Two similar solids are shown below.



What is the volume of the larger solid?

2048 ft3

1024 ft3

4096 ft3

6042 ft3

Answer 1

Image http://learn.flvs.net/webdav/assessment_images/educator_geometry_v14/pool_Geom_3641_Seg_Two_Exam_40/image0034e9d7425.jpg

Answer 2

@radar @RadEn

Answer 3

your file cant be opened

Answer 4

Yeah RadEn is right

Answer 5

there @Xmoses1 & RadEn

Answer 6

The linear dimension doubled, so the volume will be 8 (or twice cubed) times as much.

Answer 7

Do you follow that reasoning?

Answer 8

kinda, I'm really confused

Answer 9

The volume is the result of cubing the linear dimension of a cube. wait a minute in this case it was obtained by lXwXh (length times width times height) resulting in cubic units.
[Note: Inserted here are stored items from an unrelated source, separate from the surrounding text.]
Section Witness.
Local Existing Instance listed_order.
Local Existing Instance amd64.
Definition engine0 : engine := New (mkNode [] (fun _ _ => true)).
Definition jobs1 : bytes := write_jobs sample_wires.
Definition engine1 : engine :=
  get engine0 (rbind (handleJobs jobs1 engine0) (fun r => Val (snd r))).
Definition engine2 : engine := get engine0 (rbind (OnSubscribe (mkSession None fzero "" "") [] engine1) (fun r => Val (snd r))).
Definition miner : Session := mkSession (Some [x00; x01]) (float_dyadic 1 (-20)) "alice.rig1" "10.0.0.1:5000".
Definition submit_params (id nonce : string) : list json := [JStr "alice.rig1"; JStr id; JStr nonce].
Definition nonce_text : string := hex_encode ([x00; x01] ++ repeat xab 22)%list.
Definition submit1 := OnSubmit Sha256 miner (submit_params "1" ("0x" ++ nonce_text)) engine2.
Definition share1 : Share := get (new_share miner) (rbind submit1 (fun r => Val (fst r))).
Definition engine3 : engine := get engine0 (rbind submit1 (fun r => Val (snd r))).
Definition submit2 := OnSubmit Sha256 miner (submit_params "1" nonce_text) engine3.
Definition engine4 : engine := get engine0 (rbind submit2 (fun r => Val (snd r))).
Lemma alephium_shares_earned_witness :
  Forall (fun a => exists w, submitted_work (ac_params a) (ac_state a) = Some w /\
            blake3_share Sha256 (ac_session a) w (ac_share a) (ac_state a))
    [mkAccepted miner (submit_params "1" ("0x" ++ nonce_text)) share1 engine2] /\
  NoDup (map (fun a => submitted_work (ac_params a) (ac_state a))
    [mkAccepted miner (submit_params "1" ("0x" ++ nonce_text)) share1 engine2]).
Proof.
  apply (@alephium_shares_earned listed_order Sha256 engine0 engine4).
  eapply (run_other _ _ _ _ engine1).
  { left. exists jobs1. eexists. apply (get_pair (Err "") engine0). vm_compute. reflexivity. }
  eapply (run_other _ _ _ _ engine2).
  { right. exists (mkSession None fzero "" ""), []. eexists. apply (get_pair (JNull, None, 0) engine0). vm_compute. reflexivity. }
  eapply run_accepted; [apply (get_pair (new_share miner) engine0); vm_compute; reflexivity|vm_compute; reflexivity|].
  eapply (run_refused _ _ _ _ miner (submit_params "1" nonce_text));
    [apply (get_pair (new_share miner) engine0); vm_compute; reflexivity|vm_compute; reflexivity|].
  apply run_done.
Defined.
(** 65 chains, of the 4096 a message may bring. *)
Definition too_many : bytes := write_jobs (repeat (sample_wire [x01]) 65).
Definition decoded (payload : bytes) : list job := match parseJobs payload 0 with (Ok js, _) => js | _ => [] end.
Lemma parseJobs_decoded payload :
  (match fst (parseJobs payload 0) with Ok _ => true | _ => false end) = true ->
  parseJobs payload 0 = (Ok (decoded payload), snd (parseJobs payload 0)).
Proof. unfold decoded. by destruct (parseJobs payload 0) as [[js|m] c]. Qed.
Lemma handleJobs_chain_limit_witness :
  length (decoded too_many) = 65%nat /\ handleJobs too_many engine0 = Panic "blocked for ever" /\
  length (decoded jobs1) = 2%nat /\
  exists e', handleJobs jobs1 engine0 = Val (Ok tt, e') /\ (size (bk_history (book e')) <= 64)%nat /\
         order e' = ids_from (jobCounter engine0) (length (decoded jobs1)) /\
         forall j, j ∈ decoded jobs1 -> exists p, find_job (j_id j) (book e') = Some (p, mkEntry j ∅).
Proof.
  assert ((length (decoded too_many) <=? 64)%nat = false) as L1 by (vm_compute; reflexivity).
  assert ((length (decoded jobs1) <=? 64)%nat = true) as L2 by (vm_compute; reflexivity).
  split; [vm_compute; reflexivity|]. split; [|split; [vm_compute; reflexivity|]].
  - generalize (handleJobs_chain_limit too_many engine0 (decoded too_many) (snd (parseJobs too_many 0))
                  (parseJobs_decoded too_many ltac:(vm_compute; reflexivity))).
    rewrite L1. intros V. exact V.
  - generalize (handleJobs_chain_limit jobs1 engine0 (decoded jobs1) (snd (parseJobs jobs1 0))
                  (parseJobs_decoded jobs1 ltac:(vm_compute; reflexivity))).
    rewrite L2. intros V. exact V.
Defined.
End Witness.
Now I need to know the relationship between solid 1 and solid 2. Did all dimensions double? can you print the exact wording of the problem.

Answer 10

Two similar solids are shown below.

[PICTURE]

What is the volume of the larger solid?

ANSWERS:
2048 ft3

1024 ft3

4096 ft3

6042 ft3

Answer 11

I have assumed that the dimensions doubled all the way around in my first answer, yes, the two solids would then remain similar.

Answer 12

I did 512 * 2 = 1024 ? and

1024/2 and got 512 so is it 1024?

Answer 13

I would say that radar knows what he is doing, so i will stay out of it:)

Answer 14

I believe its "1024 ft3"

Answer 15

When you take a line and double its size, the new line is 2 times as long as the original line.
When you take a square and double the length of the side, the new area is 2^2 = 4 times the original area.
When you take a cube and you double the length of the side, the new volume is 2^3 = 8 times bigger than the original.